Would you return the lines between the one holding "leaderCheckInterval : bool;" and the one holding "Definition with_role (m", inclusive, and only those, exactly as they stand in the listing below?

+ + + + +

(* ===== verification/LeaderElection.v ===== *)
(** LeaderElection: which of several main processes leads.

    packages/cli/src/scaling/multi-main-setup.ee.ts and leader-election-client.ts.  The
    processes share one key of Redis, which holds the identifier of the leader and
    expires.  A process sends one command per await; Redis executes it some time later,
    and the process resumes with the answer, so the events of all processes interleave
    freely.  A command that times out may still be executed.  Redis commands behave as
    documented: [SET EX NX], [GET], [DEL], and the script runs as one command. *)

From Stdlib Require Import ZArith Lia.
From stdpp Require Import prelude list gmap strings.
From S2P Require Import Prelude.

#[local] Open Scope Z_scope.

(** * The leader key *)

(** The value of the key and the time at which it expires. *)
Definition leader_key : Type := option (string * Z).

Definition redis_get (now : Z) (key : leader_key) : option string :=
  match key with Some (v, expiry) => if now <? expiry then Some v else None | None => None end.

Inductive TtlRenewalResult :=
| KeyMissing
| OtherHostIsLeader (currentLeaderId : string)
| Success.

Inductive CommandError := CommandFailed | UnexpectedResult.

(** What the script returns: a number or the value of the key. *)
Inductive script_reply := Reply_number (n : Z) | Reply_value (v : string).

Section Client.
Context (leaderKeyTtlInS : Z) (now : Z) (hostId : string).

Definition getLeader (key : leader_key) : leader_key * option string := (key, redis_get now key).

Definition setLeaderIfNotExists (key : leader_key) : leader_key * bool :=
  match redis_get now key with
  | Some _ => (key, false)
  | None => (Some (hostId, now + leaderKeyTtlInS), true)
  end.

Definition INCREASE_TTL_IF_LEADER (key : leader_key) : leader_key * script_reply :=
  match redis_get now key with
  | None => (key, Reply_number (-1))
  | Some currentValue =>
      if negb (bool_decide (currentValue = hostId)) then (key, Reply_value currentValue)
      else (Some (currentValue, now + leaderKeyTtlInS), Reply_number 1)
  end.

Definition tryRenewLeaderTtl (key : leader_key) : leader_key * result CommandError TtlRenewalResult :=
  let '(key, reply) := INCREASE_TTL_IF_LEADER key in
  (key,
   match reply with
   | Reply_number n =>
       if (n =? -1) || (n =? 0) then Ok KeyMissing
       else if n =? 1 then Ok Success
       else Err UnexpectedResult
   | Reply_value v => Ok (OtherHostIsLeader v)
   end).

Definition clearLeader (key : leader_key) : leader_key * unit := (None, ()).
End Client.

(** * One process *)

Inductive InstanceRole := Unset | Leader | Follower.
Inductive MultiMainEvent := LeaderTakeover | LeaderStepdown.

(** A command that was sent, or its answer, which the process has not seen yet. *)
Inductive request (A : Type) :=
| Sent
| Answered (r : result CommandError A).
Arguments Sent {A}.
Arguments Answered {A} r.

(** Where [init] or [checkLeader] awaits. *)
Inductive awaiting :=
| InInit (r : request bool)
| Renewing (r : request TtlRenewalResult)
| Reclaiming (r : request bool)
| LookingUp (r : request (option string))
| Claiming (r : request bool).

(** [clearing] is the await of [shutdown]; [down] says that it was called, [destroyed]
    that the client was disconnected.  [emitted] and [failed] log the events and a
    failed assertion. *)
Record MultiMainSetup := mkMain {
  instanceRole : InstanceRole;
  leaderCheckInterval : bool;
  leaderCheckInProgress : bool;
  pending : option awaiting;
  clearing : option (request ());
  down : bool;
  destroyed : bool;
  emitted : list MultiMainEvent;
  failed : bool;
}.

Definition isLeader (m : MultiMainSetup) : bool := match instanceRole m with Leader => true | _ => false end.

Definition with_role (m : MultiMainSetup) (role : InstanceRole) (es : list MultiMainEvent) : MultiMainSetup :=
  mkMain role (leaderCheckInterval m) (leaderCheckInProgress m) (pending m) (clearing m) (down m) (destroyed m)
    (emitted m ++ es) (failed m).

Definition markAsFollower (m : MultiMainSetup) : MultiMainSetup := with_role m Follower [].

Inductive AssertionError := AssertionFailed.

Definition takeOverAsLeader (m : MultiMainSetup) : result AssertionError MultiMainSetup :=
  if isLeader m then Err AssertionFailed else Ok (with_role m Leader [LeaderTakeover]).

Definition stepDownToFollower (m : MultiMainSetup) : result AssertionError MultiMainSetup :=
  if isLeader m then Ok (with_role m Follower [LeaderStepdown]) else Err AssertionFailed.

(** A disconnected client rejects every command. *)
Definition send {A} (m : MultiMainSetup) : request A :=
  if destroyed m then Answered (Err CommandFailed) else Sent.

Definition awaits (m : MultiMainSetup) (w : awaiting) : MultiMainSetup :=
  mkMain (instanceRole m) (leaderCheckInterval m) (leaderCheckInProgress m) (Some w) (clearing m) (down m)
    (destroyed m) (emitted m) (failed m).

Definition new_main : MultiMainSetup := mkMain Unset false false None None false false [] false.

Definition init (m : MultiMainSetup) : MultiMainSetup := awaits m (InInit (send m)).

(** [init] after its await; only a completed [init] sets the interval. *)
Definition init_resume (m : MultiMainSetup) (r : result CommandError bool) : result AssertionError MultiMainSetup :=
  m ← match r with
      | Err _ => Ok (markAsFollower m)
      | Ok true => takeOverAsLeader m
      | Ok false => Ok (markAsFollower m)
      end;
  Ok (mkMain (instanceRole m) true (leaderCheckInProgress m) None (clearing m) (down m) (destroyed m) (emitted m) (failed m)).

Definition checkLeader (m : MultiMainSetup) : MultiMainSetup :=
  if leaderCheckInProgress m then m
  else
    let m := mkMain (instanceRole m) (leaderCheckInterval m) true (pending m) (clearing m) (down m) (destroyed m)
               (emitted m) (failed m) in
    if isLeader m then awaits m (Renewing (send m)) else awaits m (LookingUp (send m)).

(** What a check does after an answer: it is done, or awaits the next one. *)
Inductive progress := Done (m : MultiMainSetup) | Awaits (m : MultiMainSetup) (w : awaiting).

Definition done_after (r : result AssertionError MultiMainSetup) : result AssertionError progress := Done <$> r.

Definition checkAreWeStillLeader (m : MultiMainSetup) (r : result CommandError TtlRenewalResult)
    : result AssertionError progress :=
  match r with
  | Err _ => Ok (Done m)
  | Ok Success => Ok (Done m)
  | Ok (OtherHostIsLeader _) => done_after (stepDownToFollower m)
  | Ok KeyMissing => Ok (Awaits m (Reclaiming (send m)))
  end.

Definition reclaim (m : MultiMainSetup) (r : result CommandError bool) : result AssertionError progress :=
  match r with
  | Err _ => done_after (stepDownToFollower m)
  | Ok false => done_after (stepDownToFollower m)
  | Ok true => Ok (Done m)
  end.

(** [leaderId &&]: neither [null] nor empty. *)
Definition checkCanBecomeLeader (hostId : string) (m : MultiMainSetup) (r : result CommandError (option string))
    : result AssertionError progress :=
  match r with
  | Err _ => Ok (Done m)
  | Ok leaderId =>
      let leaderId := match leaderId with Some l => if bool_decide (l = "") then None else Some l | None => None end in
      match leaderId with
      | Some l => if bool_decide (l = hostId) then done_after (takeOverAsLeader m) else Ok (Done m)
      | None => Ok (Awaits m (Claiming (send m)))
      end
  end.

+ + + + +

**Answer for the task**
  leaderCheckInterval : bool;
  leaderCheckInProgress : bool;
  pending : option awaiting;
  clearing : option (request ());
  down : bool;
  destroyed : bool;
  emitted : list MultiMainEvent;
  failed : bool;
}.

Definition isLeader (m : MultiMainSetup) : bool := match instanceRole m with Leader => true | _ => false end.

Definition with_role (m : MultiMainSetup) (role : InstanceRole) (es : list MultiMainEvent) : MultiMainSetup :=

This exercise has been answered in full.